Présentation
Les sources écrites qui permettent d’étudier la vision et les conceptions du monde des habitants des campagnes en Occident durant le haut Moyen Âge présentent un double biais documentaire, social et culturel : elles émanent en ordre principal d’un groupe restreint et privilégié de la population, les clercs instruits. L’ouvrage composé dans les années 810 par l’archevêque de Lyon, Agobard, sur la grêle et le tonnerre, sert de point de départ à une enquête de micro-histoire, qui prend appui sur le caractère composite du traité, à la fois traité théologique destiné au public des pairs d’Agobard et à la formation idéologique du clergé éduqué, et manuel de pastorale, composé pour aider les prêtres confrontés aux fidèles dans leur œuvre de conviction et de prédication. L’archevêque met en œuvre deux modes de rationalité. Il démontre à partir d’un raisonnement théologique l’omniprésence et la toute-puissance de Dieu dans la dynamique de la Nature ; il réfute par l’enquête et la logique les croyances répandues dans les populations du Lyonnais sur la causalité des intempéries. Celles-ci reposent sur l’action d’humains capables de manipuler le temps négativement, en provoquant orages et averses de grêle et, positivement, en défendant des collectivités d’habitants contre ces intempéries malignes.
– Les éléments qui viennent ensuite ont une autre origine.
(* ===== verification/PairArray.v ===== *)
(** * PairArray and Map: the open-addressing hash table of the object model

    Models [builtInPDBObjects/headers/PairArray.cc] (the table) and
    [PDBMap.cc] (the growing map built on it).  A [PairArray] is a header and
    an array of slots; a slot whose hash field holds [UNUSED] is free, any
    other slot holds a constructed key and value.  The abstract view
    [to_map] is a finite map from keys to values; [wf] is the table
    invariant.  Whether an allocation fits is an argument of the operations
    that allocate: a deep copy or a new array may throw [NotEnoughSpace]. *)

From S2P Require Import Prelude HashProbe.

(** [#define UNUSED 493295393] *)
Definition UNUSED : Z := 493295393.

(** The significand of the double [.667]: its value is [FILL_MANT / 2^53]. *)
Definition FILL_MANT : Z := 6007801902912242.

(** [maxSlots = numSlotsIn * FILL_FACTOR], a double product truncated to
    [uint32_t]. *)
Definition fill_max (n : Z) : Z := (round53 (n * FILL_MANT) / 2 ^ 53)%Z.

(** ** Integer hashing *)

(** [newHash]: the bit twiddling of [PDBMap.cc] on 32-bit words. *)
Definition newHash (x : Z) : Z :=
  let x := u32 (Z.lxor (Z.shiftr x 16) x * 73244475) in
  let x := u32 (Z.lxor (Z.shiftr x 16) x * 73244475) in
  Z.lxor (Z.shiftr x 16) x.

(** [specialHash (unsigned)] and [specialHash (int)]: a signed key is first
    converted to [unsigned]. *)
Definition specialHash_unsigned (u : Z) : Z := newHash u.
Definition specialHash_int (u : Z) : Z := newHash (u32 u).

(** Which of the allocations of a map operation fit: the new array, the
    move of slot [i] into it, and the construction of a new entry. *)
Record space := Space {
  fits_array : bool;
  fits_move : nat → bool;
  fits_insert : bool
}.

Definition plenty : space := Space true (λ _, true) true.

Record slot {K V : Type} := Slot {
  slot_hash : Z;
  slot_kv : option (K * V)
}.
Arguments slot : clear implicits.
Arguments Slot {K V}.

Record PairArray {K V : Type} := MkPairArray {
  usedSlots : Z;
  numSlots : Z;
  maxSlots : Z;
  data : list (slot K V);
  (** of a table without slots *)
  disableDestructor : bool
}.
Arguments PairArray : clear implicits.
Arguments MkPairArray {K V}.

(** A position of [PDBMapIterator]. *)
Record iterator := Iterator { it_slot : nat; it_done : bool }.

Section PairArray.
Context {RS : RecordSize} {K V : Type} `{Countable K}.
(** [hash_impl k]: [std::hash], [KeyType::hash] or [specialHash], as the
    overloads of [Hasher] select; [dV]: the value [ValueType()] constructs. *)
Context (hash_impl : K → Z) (dV : V).
Implicit Types (pa : PairArray K V) (s : slot K V).

(** [Hasher::hash] *)
Definition Hasher_hash (k : K) : Z :=
  let temp := hash_impl k in if (temp =? UNUSED)%Z then 858931273%Z else temp.

Definition is_unused s : bool := (slot_hash s =? UNUSED)%Z.

(** [GET_HASH(data, slot) == hashVal && GET_KEY(data, slot, KeyType) == me] *)
Definition slot_matches (h : Z) (k : K) s : bool :=
  (slot_hash s =? h)%Z && match slot_kv s with Some (k', _) => bool_decide (k' = k) | None => false end.

(** [hashVal % (numSlots - 1)]; the divisor is a [uint32_t]. *)
Definition home_slot (n h : Z) : outcome nat :=
  let d := u32 (n - 1) in if (d =? 0)%Z then Undefined else Ret (Z.to_nat (h mod d)).

(** The probe loop all three operations run. *)
Definition find_slot pa (k : K) : outcome probe_result :=
  let h := Hasher_hash k in
  start ← home_slot (numSlots pa) h;
  mret (probe is_unused (slot_matches h k) (data pa) (Z.to_nat (numSlots pa)) start).

Definition set_data pa (d : list (slot K V)) : PairArray K V :=
  MkPairArray (usedSlots pa) (numSlots pa) (maxSlots pa) d (disableDestructor pa).

Definition set_usedSlots pa (n : Z) : PairArray K V :=
  MkPairArray n (numSlots pa) (maxSlots pa) (data pa) (disableDestructor pa).

(** [count] *)
Definition count pa (k : K) : outcome Z :=
  r ← find_slot pa k;
  mret match r with PEmpty _ => 0%Z | PMatch _ => 1%Z | POff => 0%Z end.

(** [setUnused]: destroys the entry and frees its slot; [usedSlots] keeps its
    value. *)
Definition setUnused (k : K) : M (PairArray K V) unit := λ pa,
  match find_slot pa k with
  | Ret (PEmpty _) => (Ret tt, pa)
  | Ret (PMatch i) => (Ret tt, set_data pa (<[i := Slot UNUSED None]> (data pa)))
  | Ret POff => (Ret tt, pa)
  | NotEnoughSpace => (NotEnoughSpace, pa)
  | Exit c => (Exit c, pa)
  | Undefined => (Undefined, pa)
  end.

(** [operator[]]: the slot whose value is returned by reference.  [fits] says
    whether constructing the entry and assigning the key find room; when they
    do not, the slot's hash has not been written yet. *)
Definition operator_at (fits : bool) (k : K) : M (PairArray K V) nat := λ pa,
  match find_slot pa k with
  | Ret (PEmpty i) =>
      if fits then
        (Ret i, set_usedSlots
                  (set_data pa (<[i := Slot (Hasher_hash k) (Some (k, dV))]> (data pa)))
                  (u32 (usedSlots pa + 1)))
      else (NotEnoughSpace, pa)
  | Ret (PMatch i) => (Ret i, pa)
  | Ret POff => (Exit 1, pa)
  | NotEnoughSpace => (NotEnoughSpace, pa)
  | Exit c => (Exit c, pa)
  | Undefined => (Undefined, pa)
  end.

(** Reading and writing through the reference [operator[]] returns. *)
Definition value_at pa (i : nat) : option V :=
  s ← data pa !! i; kv ← slot_kv s; Some (snd kv).

Definition assign_value (i : nat) (v : V) : M (PairArray K V) unit :=
  modify (λ pa, set_data pa (alter (λ s,
    Slot (slot_hash s) (match slot_kv s with Some (k, _) => Some (k, v) | None => None end)) i (data pa))).

(** The constructors: no slots, and [numSlotsIn] free slots. *)
Definition PairArray_empty : PairArray K V := MkPairArray 0 0 0 [] false.

(** The loop that looks for a power of two at least [numSlotsIn] among
    [2^0 .. 2^31]. *)
Fixpoint got_power (fuel : nat) (val numSlotsIn : Z) : bool :=
  match fuel with
  | 0 => false
  | S fuel' => if (numSlotsIn <=? val)%Z then true else got_power fuel' (u32 (val * 2)) numSlotsIn
  end.

(** The loop that sets the slots to [UNUSED] multiplies the index of a slot and
    [objSize] in 32 bits: in a table of more than 4 GiB slots are left as they
    were. *)
Definition PairArray_new (numSlotsIn : Z) : outcome (PairArray K V) :=
  if got_power 32 1 numSlotsIn then
    if (record_size * (numSlotsIn - 1) <? u32_modulus)%Z then
      Ret (MkPairArray 0 numSlotsIn (fill_max numSlotsIn)
             (replicate (Z.to_nat numSlotsIn) (Slot UNUSED None)) false)
    else Undefined
  else Exit 1.

Definition isOverFull pa : bool := (maxSlots pa <=? usedSlots pa)%Z.
Definition numUsedSlots pa : Z := usedSlots pa.

(** [data] takes no space in the class, so the flag behind it is the first byte
    of the first slot, the lowest byte of its hash; a table without slots has
    room for the flag itself.  A [bool] that is neither 0 nor 1 must not be
    read. *)
Definition setDisableDestructor (b : bool) pa : PairArray K V :=
  match data pa with
  | [] => MkPairArray (usedSlots pa) (numSlots pa) (maxSlots pa) [] b
  | s :: d => set_data pa (Slot (Z.lor (Z.land (slot_hash s) (-256)) (Z.b2z b)) (slot_kv s) :: d)
  end.

Definition isDestructorDisabled pa : outcome bool :=
  match data pa with
  | [] => Ret (disableDestructor pa)
  | s :: _ =>
      let byte := Z.land (slot_hash s) 255 in
      if (byte =? 0)%Z then Ret false else if (byte =? 1)%Z then Ret true else Undefined
  end.

(** The destructor: the entries whose constituents are destroyed.
    [keyObj], [valueObj]: the types descend from [Object]. *)
Definition destroyed (keyObj valueObj : bool) pa : outcome (list (K * V)) :=
  disabled ← isDestructorDisabled pa;
  if disabled : bool then Ret []
  else if negb keyObj && negb valueObj then Ret []
  else if forallb (λ s, is_unused s || bool_decide (is_Some (slot_kv s))) (data pa)
  then Ret (omap (λ s, if is_unused s then None else slot_kv s) (data pa))
  else Undefined.

(** [doubleArray]: moves every used slot [i, i+1, ...] of the old array, the
    state, into [newOne]. *)
Fixpoint move_slots (fits : nat → bool) (todo i : nat) (newOne : PairArray K V) :
    M (PairArray K V) (PairArray K V) := λ pa,
  match todo with
  | 0 => (Ret newOne, pa)
  | S todo' =>
      match data pa !! i with
      | None => (Undefined, pa)
      | Some s =>
          if is_unused s then move_slots fits todo' (S i) newOne pa
          else
            match slot_kv s with
            | None => (Undefined, pa)
            | Some (k, v) =>
                match (j ← operator_at (fits i) k; assign_value j v) newOne with
                | (Ret _, newOne') =>
                    move_slots fits todo' (S i) newOne'
                      (set_data pa (<[i := Slot UNUSED None]> (data pa)))
                | (NotEnoughSpace, _) => (NotEnoughSpace, pa)
                | (Exit c, _) => (Exit c, pa)
                | (Undefined, _) => (Undefined, pa)
                end
            end
      end
  end.

(** [objSize * howMany] bytes are asked for, a product of two [uint32_t]: when it
    is less than the slots need, they lie past the end of the object. *)
Definition doubleArray (sp : space) : M (PairArray K V) (PairArray K V) := λ pa,
  let howMany := u32 (numSlots pa * 2) in
  if fits_array sp then
    if (u32 (record_size * howMany) <? record_size * howMany)%Z then (Undefined, pa)
    else match PairArray_new howMany with
    | Ret newOne => move_slots (fits_move sp) (Z.to_nat (numSlots pa)) 0 newOne pa
    | NotEnoughSpace => (NotEnoughSpace, pa)
    | Exit c => (Exit c, pa)
    | Undefined => (Undefined, pa)
    end
  else (NotEnoughSpace, pa).

(** ** Deep copy *)

(** The copy loop of [setUpAndCopyFrom] from slot [i] on: [copyKey i] and
    [copyValue i] say whether the copies of slot [i] find room. *)
Fixpoint copy_slots (copyKey copyValue : nat → bool) (i : nat) (from : list (slot K V)) :
    outcome unit * list (slot K V) :=
  match from with
  | [] => (Ret tt, [])
  | s :: from' =>
      if is_unused s then
        let '(r, to') := copy_slots copyKey copyValue (S i) from' in
        (r, Slot UNUSED None :: to')
      else if copyKey i && copyValue i then
        let '(r, to') := copy_slots copyKey copyValue (S i) from' in (r, s :: to')
      else (NotEnoughSpace, replicate (length from) (Slot UNUSED None))
  end.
Le traité permet d’étudier les interprétations et les représentations du monde physique au sein des élites ecclésiastiques et des populations rurales. Sans fournir de production idéelle émanant directement des paysans, ce point de vue offre un point de départ dans une enquête systématique portant sur l’inclusion chrétienne des petits mondes ruraux et sur les traditions culturelles que produit cet encastrement culturel. Dans cette confrontation, l’historien peut également espérer mettre à jour les composantes non-chrétiennes de la « petite tradition », qui sert de base à une rationalité spécifique au(x) monde(s) paysan(s). Le concept « d’arrière-monde paysan » nous sert à désigner, sans a priori historiographique ou idéologique, le champ culturel dans lequel s’exercent ces tensions entre idées chrétiennes et non chrétiennes de la Nature.